FIG. 1 is a plan view of a tube flaring tool including a flare bar assembly made in accordance with one embodiment of the present invention. FIG. 2 is a longitudinal sectional view of the pipe flaring tool taken along line 2-2 in FIG. FIG. 3 is a perspective view of the flare bar assembly shown in FIG. FIG. 4 is a plan view of one of the flare bar members. 5 is an elevational view of the flare bar member shown in FIG. 4 taken along line 5-5 in FIG. FIG. 6 is a perspective view of the elastic retaining element of the flare bar assembly shown in FIG. FIG. 7 is a plan view of a flare bar assembly made in accordance with another embodiment of the present invention. FIG. 8 is a partial radial elevational view of one of the flare bars taken along line 8-8 in FIG. FIG. 9 is a partial radial elevational elevational view of another flare bar taken along line 9-9 in FIG. FIG. 10 is a perspective view of the elastic retaining element of the flare bar assembly shown in FIG. 10 …… Tube flaring tool, 12 …… Yoke assembly, 14 ……
Flare bar assembly, 16 …… Yoke body, 18 …… Window or opening, 20 …… Shoulder, 24 …… Tightening screw, 26 …… Screw hole, 28 ……

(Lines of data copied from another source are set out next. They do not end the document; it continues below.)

Fixpoint Deduplicate_optimise (n : Node) : Node :=
  match n with
  | Node_AtLeast m l => Node_AtLeast m l
  | Node_Term t => Node_Term t
  | Node_Not n => Node_Not (Deduplicate_optimise n)
  | Node_Or l r =>
      let l := Deduplicate_optimise l in let r := Deduplicate_optimise r in
      if node_eqb l r then l else Node_Or l r
  | Node_And l r =>
      let l := Deduplicate_optimise l in let r := Deduplicate_optimise r in
      if node_eqb l r then l else Node_And l r
  end.

(** [(A | B) & (A | C)] becomes [(B & C) | A]. *)
Definition distribute (l r : Node) : Node :=
  match l, r with
  | Node_Or _ _, Node_Or _ _ =>
      let common := stable_sort (fun a b => str_cmp (debug_text a) (debug_text b))
                      (intersection (or_children l) (or_children r)) in
      match common with
      | [] => Node_And l r
      | c :: cs =>
          Node_Or (Node_And (fold_left prune_direct_or_child common l) (fold_left prune_direct_or_child common r))
            (fold_left Node_Or cs c)
      end
  | _, _ => Node_And l r
  end.
Fixpoint DistributiveLaw_optimise (n : Node) : Node :=
  match n with
  | Node_AtLeast m l => Node_AtLeast m l
  | Node_Term t => Node_Term t
  | Node_Not n => Node_Not (DistributiveLaw_optimise n)
  | Node_Or l r => Node_Or (DistributiveLaw_optimise l) (DistributiveLaw_optimise r)
  | Node_And l r => distribute (DistributiveLaw_optimise l) (DistributiveLaw_optimise r)
  end.
Definition optimise (n : Node) : Node := DistributiveLaw_optimise (Deduplicate_optimise n).

(** ** From nodes to queries *)

(** [child] is [Node::into_query], for the children of a threshold. *)
Fixpoint into_non_compacted_query (child : Node -> Query) (n : Node) : Query :=
  match n with
  | Node_Term t => Query_Term t
  | Node_And l r =>
      Query_Boolean [(Must, into_non_compacted_query child l); (Must, into_non_compacted_query child r)]
  | Node_Or l r =>
      Query_Boolean [(Should, into_non_compacted_query child l); (Should, into_non_compacted_query child r)]
  | Node_Not n => Query_Boolean [(MustNot, into_non_compacted_query child n)]
  | Node_AtLeast m l => Query_AtLeast m (map child l)
  end.
(** The clauses that replace the clause of a compacted query. *)
Definition merge_clause (occur : Occur) (q : Query) : list (Occur * Query) :=
  match q with
  | Query_Boolean inner =>
      if forallb (fun c => bool_decide (occur = c.1)) inner then inner
      else match inner with [(inner_occur, q)] => [(compose occur inner_occur, q)] | _ => [(occur, Query_Boolean inner)] end
  | _ => [(occur, q)]
  end.
Fixpoint compact (q : Query) : Query :=
  match q with
  | Query_Boolean clauses =>
      Query_Boolean (concat (map (fun c => merge_clause c.1 (compact c.2)) clauses))
  | q => q
  end.
(** [iter.unique()]: the first of equal elements. *)
Fixpoint unique {A} (eqb : A -> A -> bool) (seen l : list A) : list A :=
  match l with
  | [] => []
  | x :: l' => if existsb (eqb x) seen then unique eqb seen l' else x :: unique eqb (x :: seen) l'
  end.
Definition clause_eqb (x y : Occur * Query) : bool := bool_decide (x.1 = y.1) && query_eqb x.2 y.2.
Fixpoint deduplicate (q : Query) : Query :=
  match q with
  | Query_Boolean clauses =>
      Query_Boolean (unique clause_eqb [] (map (fun c => (c.1, deduplicate c.2)) clauses))
  | q => q
  end.

(** How deep thresholds are nested, which is how deep the conversion recurs. *)
Fixpoint depth (n : Node) : nat :=
  match n with
  | Node_Term _ => 0
  | Node_And l r | Node_Or l r => Nat.max (depth l) (depth r)
  | Node_Not n => depth n
  | Node_AtLeast _ l => S (list_max (map depth l))
  end.
Fixpoint into_query_fuel (fuel : nat) (n : Node) : Query :=
  match fuel with
  | O => Query_Boolean []
  | S fuel' => deduplicate (compact (into_non_compacted_query (into_query_fuel fuel') (optimise n)))
  end.
Definition into_query (n : Node) : Query := into_query_fuel (S (depth n)) n.
End Optimise.
Lemma compile_optional_Ok q : compiles q.
Proof.
  induction q as [t|cs IH|m l IH] using query_ind'; intros b b' o H; cbn [compile_optional] in H;
    m_step H; apply nodes_Ok in Hx; [|done| |done| |done].
  - apply compile_term_Ok in H as [Hq Hs]. unfold compiled. cbn [query_matches]. unfold analysed.
    destruct o as [c|]; cbn in Hq; rewrite <- Hq; (split; [|done]);
      (eapply spends_weaken; [eapply spends_trans; eassumption|lia|lia]).
  - m_step H. apply push_Ok in Hx0 as [-> Hx0]. m_step H. destruct x0 as [ch r].
    apply compile_clauses_Ok in Hx1 as (new & -> & Hk & Hs & Hle); [|done]. cbn [app] in H.
    destruct (is_empty new) eqn:Hn.
    + apply is_empty_true in Hn as ->. apply ret_Ok in H as [-> ->]. split; [|by apply kept_empty].
      pose proof (byte_len_nonneg (lit "BOOL(")).
      eapply spends_weaken; [eapply spends_trans; [exact Hx|eapply spends_trans; [exact Hx0|exact Hs]]|cbn; lia|lia].
    + m_step H. apply push_Ok in Hx1 as [-> Hx1]. apply ret_Ok in H as [-> ->]. split; [|by apply kept_matches].
      cbn [c_query c_rendered tquery_size]. fold (clauses_size new). rewrite !byte_len_app.
      change (byte_len ([] ++ lit "BOOL(")) with (byte_len (lit "BOOL(")) in Hs.
      eapply spends_weaken; [eapply spends_trans; [exact Hx|eapply spends_trans; [exact Hx0|
        eapply spends_trans; [exact Hs|exact Hx1]]]|lia|lia].
  - destruct (_ || _ || _) eqn:Hb; [done|]. bool_to_prop. m_step H. apply push_Ok in Hx0 as [-> Hx0]. m_step H.
    destruct x0 as [ch r]. apply compile_children_Ok in Hx1 as (new & -> & Hk & Hs); [|done]. cbn [app] in H.
    m_step H. apply push_Ok in Hx1 as [-> Hx1]. destruct (Forall2_votes _ _ Hk) as [Hv Hlen].
    unfold MinimumMatch_new in H. rewrite Hlen in H. destruct (_ || _ || _); [done|]. cbn [refuse_if mbind result_bind mm_minimum mm_children] in H.
    apply ret_Ok in H as [-> ->]. split; [|cbn; by rewrite Hv].
    cbn [c_query c_rendered tquery_size]. fold (children_size new). rewrite !byte_len_app in *.
    change (byte_len []) with 0 in *.
    eapply spends_weaken; [eapply spends_trans; [exact Hx|eapply spends_trans; [exact Hx0|
      eapply spends_trans; [exact Hs|exact Hx1]]]|lia|lia].
Qed.

Lemma compile_Ok q b b' c : compile q b = (b', Ok c) ->
  spends b b' (tquery_size (c_query c)) (byte_len (c_rendered c)) /\
  tquery_matches (c_query c) = query_matches analysed q.
Proof.
  intros H. unfold compile, compile_with in H. m_step H. apply compile_optional_Ok in Hx.
  destruct x as [c'|]; [|done]. by apply ret_Ok in H as [-> ->].
Qed.

(** C28: What is compiled is the query: the index's query matches exactly the
    documents of the boolean query over analysed terms, tokenless optional
    clauses apart, which match nothing; and it fits the budget, its size within
    the nodes and its description within the bytes that were charged. *)
Theorem compiled_query_is_the_query q b b' c :
  compile q b = (b', Ok c) ->
  tquery_matches (c_query c) = query_matches analysed q /\
  (within b -> within b') /\
  tquery_size (c_query c) <= b_nodes b' - b_nodes b /\ byte_len (c_rendered c) <= b_bytes b' - b_bytes b.
Proof.
  intros [[_ Hw Hn Hb] Hm]%compile_Ok. split_and!; [done|done|lia|lia].
Qed.
End Matching.

(** ** Example *)

Module RenderReference.
(** Every field is indexed as declared and a text is one token a word. *)
#[export] Instance words : Analysis := {|
  in_schema _ := true; indexed_option f := Some (record_option f);
  tokens _ s := split_whitespace s; json_string s := Some ([34] ++ s ++ [34]);
|}.
Definition query0 : Query :=
  Query_Boolean [(Must, Query_Term {| text := Simple (lit "a"); field := F_Title |});
                 (Should, Query_Term {| text := Simple []; field := F_Url |});
                 (MustNot, Query_Term {| text := Phrase [lit "b"; lit "c"]; field := F_Title |})].
Definition compiled0 : Compiled :=
  {| c_query := TQuery_Boolean [(Must, TQuery_Term F_Title (lit "a"));
                                (MustNot, TQuery_Phrase F_Title [lit "b"; lit "c"])];
     c_rendered := lit "BOOL(must:title:TERM(" ++ [34] ++ lit "a" ++ [34] ++ lit "),must_not:title:PHRASE(0:" ++ [34] ++
                   lit "b" ++ [34] ++ lit ",1:" ++ [34] ++ lit "c" ++ [34] ++ lit "))" |}.
Definition spent0 : Budget := {| b_nodes := 7; b_bytes := 61; b_max_nodes := 16384; b_max_bytes := 262144 |}.
Lemma compiled_query_is_the_query_witness :
  compile query0 Budget_default = (spent0, Ok compiled0) /\
  tquery_size (c_query compiled0) <= 7 - 0 /\ byte_len (c_rendered compiled0) <= 61 - 0.
Proof.
  assert (compile query0 Budget_default = (spent0, Ok compiled0)) as H by (vm_compute; reflexivity).
  split; [exact H|].
  destruct (compiled_query_is_the_query (fun _ _ => true) (fun _ _ => true) query0 _ _ _ H) as (_ & _ & H1 & H2).
  split; [exact H1|exact H2].
Defined.
Example tokenless_constraint_fails :
  snd (compile (Query_Boolean [(Must, Query_Term {| text := Simple []; field := F_Title |})]) Budget_default) =
  Err NoSearchableTerms.
Proof. vm_compute. reflexivity. Qed.
Example small_budget_fails : snd (compile query0 (Budget_new 6 1000)) = Err PlanTooComplex.
Proof. vm_compute. reflexivity. Qed.
End RenderReference.
(** One step through [SwapOut] after a call that returned [Status()]:
    the status test, and the fields [with_host] leaves alone. *)
Ltac swap_out_step :=
  change (negb (OK Status_default)) with false;
  cbn beta iota zeta;
  repeat match goal with
    | |- context [GetDeviceId (with_host ?b ?a ?o)] =>
        change (GetDeviceId (with_host b a o)) with (GetDeviceId b)
    | |- context [device_allocators_ (with_host ?b ?a ?o)] =>
        change (device_allocators_ (with_host b a o))
          with (device_allocators_ b)
    | |- context [block_manager_config_ (with_host ?b ?a ?o)] =>
        change (block_manager_config_ (with_host b a o))
          with (block_manager_config_ b)
    | |- context [IsRunContextDecodeAndDecodeSerially (with_host ?b ?a ?o)] =>
        change (IsRunContextDecodeAndDecodeSerially (with_host b a o))
          with (IsRunContextDecodeAndDecodeSerially b)
    end.

End BlockManager.

(** ** Llama: the host-side tables of ContextDecode and Decode *)

Module Llama.

(** ForwardRequest (runtime/forward_request.h): the fields the two
    functions read.  [kv_cache_ptrs] holds, per rank, the addresses of the
    request's blocks; an address is a [Z]. *)
Record ForwardRequest : Type := MkForwardRequest {
  output_tokens : list Z;
  kv_cache_ptrs : list (list Z)
}.

Record Llama : Type := MkLlama {
  num_layer_ : nat;
  rank_ : nat;
  block_size_ : Z;
  max_batch_size_ : nat
}.

(** [forward_reqs[idx].kv_cache_ptrs[rank_]] ([rank_] is within the
    vector in every request the runtime builds). *)
Definition blocks_of (m : Llama) (r : ForwardRequest) : list Z :=
  kv_cache_ptrs r !!! rank_ m.

(** The first loop: [total_seq_len], [total_block_num] and
    [kv_cache_offset_list]. *)
Definition totals (m : Llama) (forward_reqs : list ForwardRequest)
    : nat * nat * list Z :=
  fold_left
    (fun '(total_seq_len, total_block_num, kv_cache_offset_list) r =>
       let total_seq_len := (total_seq_len + length (output_tokens r))%nat in
       let total_block_num := (total_block_num + length (blocks_of m r))%nat in
       (total_seq_len, total_block_num,
        kv_cache_offset_list ++ [SizeT.to_int (Z.of_nat total_block_num)]))
    forward_reqs (0%nat, 0%nat, [0%Z]).

(** ContextDecode: [input_ids_cpu.insert(end, begin, end)] per request. *)
Definition context_input_ids (forward_reqs : list ForwardRequest) : list Z :=
  fold_left (fun input_ids_cpu r => input_ids_cpu ++ output_tokens r)
            forward_reqs [].

(** [req_input->at(length - 1)]: [length - 1] is taken in [size_t], and
    [at] throws when the index is not within the vector. *)
Definition at_last (req_input : list Z) : option Z :=
  req_input !! Z.to_nat (SizeT.wrap (Z.of_nat (length req_input) - 1)).

(** Decode: [input_ids_cpu[idx] = req_input->at(length - 1)]. *)
Fixpoint decode_input_ids (idx : nat) (forward_reqs : list ForwardRequest)
    (input_ids_cpu : list Z) : Outcome (list Z) :=
  match forward_reqs with
  | [] => Returned input_ids_cpu
  | r :: rest =>
      match at_last (output_tokens r) with
      | None => Thrown "vector::_M_range_check"
      | Some t => decode_input_ids (S idx) rest (<[idx := t]> input_ids_cpu)
      end
  end.

(** Offsets added to a block address for layer [layer_idx]: the
    expressions [layer_idx * block_size_ / num_layer_] and
    [layer_idx * block_size_ / num_layer_ + block_size_ / num_layer_ / 2],
    evaluated left to right in [size_t]. *)
Definition k_offset (m : Llama) (layer_idx : nat) : Z :=
  (SizeT.wrap (Z.of_nat layer_idx * block_size_ m) / Z.of_nat (num_layer_ m))%Z.

Definition v_offset (m : Llama) (layer_idx : nat) : Z :=
  SizeT.wrap
    (SizeT.wrap (Z.of_nat layer_idx * block_size_ m) / Z.of_nat (num_layer_ m)
     + block_size_ m / Z.of_nat (num_layer_ m) / 2)%Z.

Handle, 30 …… Tightening screw inner end, 32 …… Feed screw, 34…
… Screw hole, 36 …… Handle, 38 …… Flareing cone, 40 …… Flare bar member, 42,44 …… End, 45 …… Elastic retaining element, 46 …… Upper side, 48 …… Lower side , 50 …… Inside the lateral direction, 52 …… Outside the lateral direction, 54 …… Indentation, 56 …… Flare,
58 …… dent, 60 …… wall, 62 …… vertical line, 64 …… dent, 66 ……
Pin segment, 68, 70 …… Leg, 72 …… Bridging part, 74 …… Opening, 80 …… Elastic holding element, 82 …… Recess, 84…
… Top wall, 86 …… Bottom wall, 88 …… Node, 90 …… Edge, 92 …… Pocket, 94 …… Leg, 96 …… Bridging part, 98 …… Finger

Claims (2)

[Claims] 1. A flare bar assembly for a pipe flaring tool, each end portion, an inner side surface facing each other in a lateral direction, an upper side surface coplanar with each other, and a lower side surface coplanar with each other. And in a common one of the ends, laterally relative to each other between an open position and a closed position so as to rotate relative to one another about an axis perpendicular to the upper and lower side surfaces. A pair of elongate flare bars that are movable to each other and that cooperate with each other to support the tubes to be flared when in the closed position, the pair of elongated flare bars having the pair of flare bars on their upper side surfaces. And elastic holding means connected to each other at the one of the both end portions so that the lower side surfaces are in the same plane as each other and can be opened and closed around the axis between the open position and the closed position, The elasticity of The means are U-shaped spring clips spaced apart from each other and each having a pair of legs transverse to the axis, the upper and lower sides of the flare bar being positioned between the pair of legs, the legs being A flare bar assembly configured to be resiliently pressed against the upper and lower surfaces. 2. A flare bar assembly for a pipe flaring tool, each end portion, inner side surfaces facing each other in a lateral direction, an upper side surface coplanar with each other, and a lower side surface coplanar with each other. And in a common one of the ends, laterally relative to each other between an open position and a closed position so as to rotate relative to one another about an axis perpendicular to the upper and lower side surfaces. A pair of elongate flare bars that are movable to each other and that cooperate with each other to support the tubes to be flared when in the closed position, the pair of elongated flare bars having the pair of flare bars on their upper side surfaces. And elastic holding means connected to each other at the one of the both end portions so that the lower side surfaces are in the same plane as each other and can be opened and closed around the axis between the open position and the closed position, Including a pair of Aberdeen each have an outer surface portion of the lateral,
The elastic retaining means is a U-shaped spring clip having a pair of legs spaced apart from each other, the pair of flare bars being sandwiched between the pair of legs on the outer surface portion, the legs being on the outer surface portion. A flare bar assembly configured to provide a spring force inwardly laterally to.